Construit en 2017 dans un silo à grains reconverti, le Zeitz MOCAA est le temple de l’art contemporain africain. Avant son ouverture, les artistes en quête de visibilité étaient contraints de s’exposer sur d’autres continents. À noter que Jochen Zeitz a prêté au lieu sa collection d’art contemporain africain pour une durée illimitée.
Galeries du Cap
Dans l’énergique cité portuaire, les galeries d’art pullulent. Parmi les pionnières, The Cape Gallery montre des œuvres représentatives de l’identité africaine, paysages classiques ou créations novatrices.
La galerie Goodman, au Cap ou à Johannesburg, défend l’art africain contemporain. Connue pour son soutien envers l’art africain durant l’apartheid, sa renommée n’est plus à faire.
Plateforme pour les peintres et les sculpteurs locaux, l’Everard Read Gallery est idéalement établie au bord de l’eau. Depuis peu, elle a ouvert juste en face un jardin de sculptures en plus de salles d’exposition annexes.
Nombre de galeries sont concentrées dans le quartier trendy de Woodstock, comme la What if the World Gallery, spécialisée en art contemporain novateur. Dessins, sculptures, installations et performances sont signés par des artistes sud-africains émergents.

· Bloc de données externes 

(** A write into the page header changes the other fields and the arrays in nothing. *)
Lemma nw_writes_hdr off bs n n' (Q : unit → inode → Prop) :
  0 ≤ off → off + len bs ≤ SIZEOF_IxPageHdr → nd_keys n' = nd_keys n → nd_rids n' = nd_rids n →
  (∀ d d', node_ok d n → wr d off bs = Some d' →
    rd_i32 d' OFF_parent = Some (nd_parent n') ∧ rd_i32 d' OFF_num_key = Some (nd_num n') ∧
    (b ← rd d' OFF_is_leaf 1; Some (negb (bool_decide (b = [0])))) = Some (nd_leaf n') ∧
    rd_i32 d' OFF_prev_leaf = Some (nd_prev n') ∧ rd_i32 d' OFF_next_leaf = Some (nd_next n')) →
  Q tt n' → node_wp (writes (λ d, wr d off bs)) n Q E.
Proof using Hlay.
  intros Ho Hb Hk Hr Hf HQ d Hd. unfold writes. apply wp_bind, wp_gets, wp_bind. unfold id.
  apply wp_of_option.
  { apply wr_is_Some; [done|]. rewrite (no_len _ _ Hd). unfold SIZEOF_IxPageHdr, PAGE_SIZE in *. lia. }
  intros d' Hw. apply wp_modify. exists n'. split; [|done].
  destruct (Hf d d' Hd Hw) as (? & ? & ? & ? & ?). pose proof (wr_length _ _ _ _ Hw).
  pose proof Hlay as [_ _ Ht Hord _]. unfold SIZEOF_IxPageHdr in *.
  split; try done; rewrite ?Hk, ?Hr; try apply Hd.
  - rewrite <-(no_len _ _ Hd). lia.
  - erewrite rd_wr_disjoint; [apply Hd|exact Hw|]. unfold SIZEOF_IxPageHdr. lia.
  - erewrite rd_wr_disjoint; [apply Hd|exact Hw|]. unfold SIZEOF_IxPageHdr. nia.
Qed.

Niché dans une rue piétonne, Worldart valorise l’art urbain exécuté par des locaux. Les collectionneurs de street art trouveront sûrement leur bonheur.

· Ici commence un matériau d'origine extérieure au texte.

(** ** Splitting a node *)

Lemma take_splice_same {A} l (xs ks : list A) : (l ≤ length ks)%nat → take l (splice l xs ks) = take l ks.
Proof using Type. intros Hl. unfold splice. apply take_app_exact. rewrite length_take. lia. Qed.
Lemma take_splice_front {A} (xs ks : list A) : take (length xs) (splice 0 xs ks) = xs.
Proof using Type. unfold splice. rewrite take_0. simpl. by apply take_app_exact. Qed.

(** [move_right] after the sizes are set. *)
Lemma wp_move_right h N H nx t p f q g n nq (num : Z) (Q : unit → St → Prop) :
  (p, f) ∈ H → (q, g) ∈ H → p ≠ q → holds h N H nx t → N !! p = Some n → N !! q = Some nq →
  0 ≤ num ≤ order + 1 → nd_num n = num / 2 → nd_num nq = num - num / 2 →
  (∀ n1 n2 t', holds h (<[q := n2]> (<[p := n1]> N)) H nx t' →
    same_links n n1 → same_links nq n2 → nd_num n1 = nd_num n → nd_num n2 = nd_num nq →
    live n1 = take (Z.to_nat (num / 2)) (live (with_num num n)) →
    live n2 = drop (Z.to_nat (num / 2)) (live (with_num num n)) → 
    lrids n2 = drop (Z.to_nat (num / 2)) (lrids (with_num num n)) → Q tt t') →
  wp (move_right f g (num / 2) (num - num / 2)) Q E t.
Proof using Hs0 Hlay.
  intros Hp Hq Hne Hd Hn Hnq Hnum Hn1 Hn2 HQ. pose proof (cap_Z cols tot order Hlay) as Hcap.
  pose proof (holds_facts _ _ _ _ _ _ _ _ _ _ Hd) as Hfacts.
  pose proof (Hfacts _ _ Hn) as Hf. pose proof (Hfacts _ _ Hnq) as Hfq.
  pose proof (nf_nkeys _ _ _ Hf) as Lk. pose proof (nf_nrids _ _ _ Hf) as Lr.
  pose proof (nf_nkeys _ _ _ Hfq) as Lkq. pose proof (nf_nrids _ _ _ Hfq) as Lrq.
  assert (0 ≤ num / 2 ≤ num) as Hhalf by (split; [apply Z.div_pos; lia|apply Z.div_le_upper_bound; lia]).
  set (l := num / 2) in *. set (r := num - l) in *.
  set (ks := take (Z.to_nat r) (drop (Z.to_nat l) (nd_keys n))).
  set (rs := take (Z.to_nat r) (drop (Z.to_nat l) (nd_rids n))).
  assert (length ks = Z.to_nat r) as Lks by (unfold ks; rewrite length_take, length_drop; lia).
  assert (length rs = Z.to_nat r) as Lrs by (unfold rs; rewrite length_take, length_drop; lia).
  unfold move_right. apply wp_bind. eapply wp_hdr; [exact Hd|]. cbv zeta.
  pose proof (hd_fits _ _ _ _ _ _ _ _ _ _ Hd) as Hfit. rewrite (fi_tot _ _ _ _ Hfit).
  apply wp_bind. eapply wp_read_held; [exact Hp|exact Hd|exact Hn|intros ?; apply within_reads|].
  apply (nw_read_keys cols tot order Hlay h Hfit _ l r); [lia|lia|lia|lia|]. fold ks.
  apply wp_bind. eapply wp_write_held; [exact Hq|exact Hd|exact Hnq| |].
  { intros Q' E' HQ'. apply (nw_write_keys cols tot order Hlay h Hfit _ 0 _ ks); [done| |lia|lia|exact HQ'].
    apply Forall_take, Forall_drop, Hf. }
  clear t Hd. intros t Hd.
  apply wp_bind. eapply wp_read_held; [exact Hp|exact Hd|by rewrite lookup_insert_ne|intros ?; apply within_reads|].
  apply (nw_read_rids cols tot order Hlay h Hfit _ l r); [lia|lia|lia|lia|]. fold rs.
  apply wp_bind. eapply wp_write_held; [exact Hq|exact Hd|by rewrite lookup_insert_eq| |].
  { intros Q' E' HQ'. apply (nw_write_rids cols tot order Hlay h Hfit _ 0 _ rs); [done| |lia|lia|exact HQ'].
    apply Forall_take, Forall_drop, Hf. }
  clear t Hd. intros t Hd. rewrite insert_insert_eq in Hd.
  apply wp_bind. eapply wp_write_held; [exact Hp|exact Hd|by rewrite lookup_insert_ne| |].
  { intros Q' E' HQ'. apply (nw_write_keys cols tot order Hlay h Hfit _ l _ (replicate (Z.to_nat r) (replicate (Z.to_nat tot) 0)));
      [|apply Forall_replicate; rewrite <-(la_cols _ _ _ Hlay); apply zero_key_plain, Hlay|lia|rewrite length_replicate; lia|exact HQ'].
    rewrite concat_zeros. f_equal. pose proof (la_tot _ _ _ Hlay). nia. }
  clear t Hd. intros t Hd.
  eapply wp_write_held; [exact Hp|exact Hd|by rewrite lookup_insert_eq| |].
  { intros Q' E' HQ'. apply (nw_write_rids cols tot order Hlay h Hfit _ l _ (replicate (Z.to_nat r) (mkRid 0 0)));
      [|apply Forall_replicate; by split|lia|rewrite length_replicate; lia|exact HQ'].
    rewrite fmap_replicate. change (rid_bytes (mkRid 0 0)) with (replicate 8 0).
    rewrite concat_zeros. f_equal. unfold SIZEOF_Rid. lia. }
  clear t Hd. intros t Hd. rewrite insert_insert_eq in Hd. rewrite insert_insert_ne in Hd by done.
  assert (take (Z.to_nat num) (nd_keys n) = take (Z.to_nat l) (nd_keys n) ++ ks) as Ek.
  { unfold ks. rewrite take_take_drop. f_equal. lia. }
  assert (take (Z.to_nat num) (nd_rids n) = take (Z.to_nat l) (nd_rids n) ++ rs) as Er.
  { unfold rs. rewrite take_take_drop. f_equal. lia. }
  assert (live (with_num num n) = zip (take (Z.to_nat l) (nd_keys n)) (take (Z.to_nat l) (nd_rids n)) ++ zip ks rs) as El.
  { unfold live, lkeys, lrids. cbn [nd_num nd_keys nd_rids with_num]. rewrite Ek, Er.
    apply (zip_with_app pair). rewrite !length_take. lia. }
  eapply HQ; [exact Hd|by split_and!|by split_and!|done|done|..].
  - rewrite El, take_app_exact by (rewrite length_zip, !length_take; lia).
    unfold live, lkeys, lrids. cbn [nd_num nd_keys nd_rids with_rids with_keys]. rewrite Hn1. fold l.
    by rewrite !take_splice_same by lia.
  - rewrite El, drop_app_exact by (rewrite length_zip, !length_take; lia).
    unfold live, lkeys, lrids. cbn [nd_num nd_keys nd_rids with_rids with_keys]. rewrite Hn2. fold l r.
    rewrite <-Lks at 1. rewrite <-Lrs. change (Z.to_nat 0) with 0%nat. by rewrite !take_splice_front.
  - unfold lrids. cbn [nd_num nd_keys nd_rids with_rids with_keys with_num]. rewrite Er, drop_app_exact by (rewrite length_take; lia).
    rewrite Hn2. fold l r. rewrite <-Lrs. change (Z.to_nat 0) with 0%nat. by rewrite take_splice_front.
Qed.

Eclectica Contemporary valorise l’art africain à travers le monde. Dans son espace, le sculpteur Cobus Haupt dévoile sa vision contemporaine de la sculpture tribale. Ses créations en bronze combinent histoire, culture populaire et traditions. Le peintre Loyiso Mkize, venu du roman graphique, se dit fasciné par les visages, leurs textures et leurs nuances. Il s’est naturellement tourné vers le portrait peint pour sonder l’âme et l’esprit de ses contemporains. Chaque portrait joue avec une réalité à plusieurs niveaux. Résolument surréalistes, les compositions du photographe Kyu Sang Lee reflètent ses origines. Né à Séoul mais établi au Cap dès 2005, il conjugue influences orientales, occidentales et africaines. Ses photographies transmettent ses réflexions sur le temps et la destinée.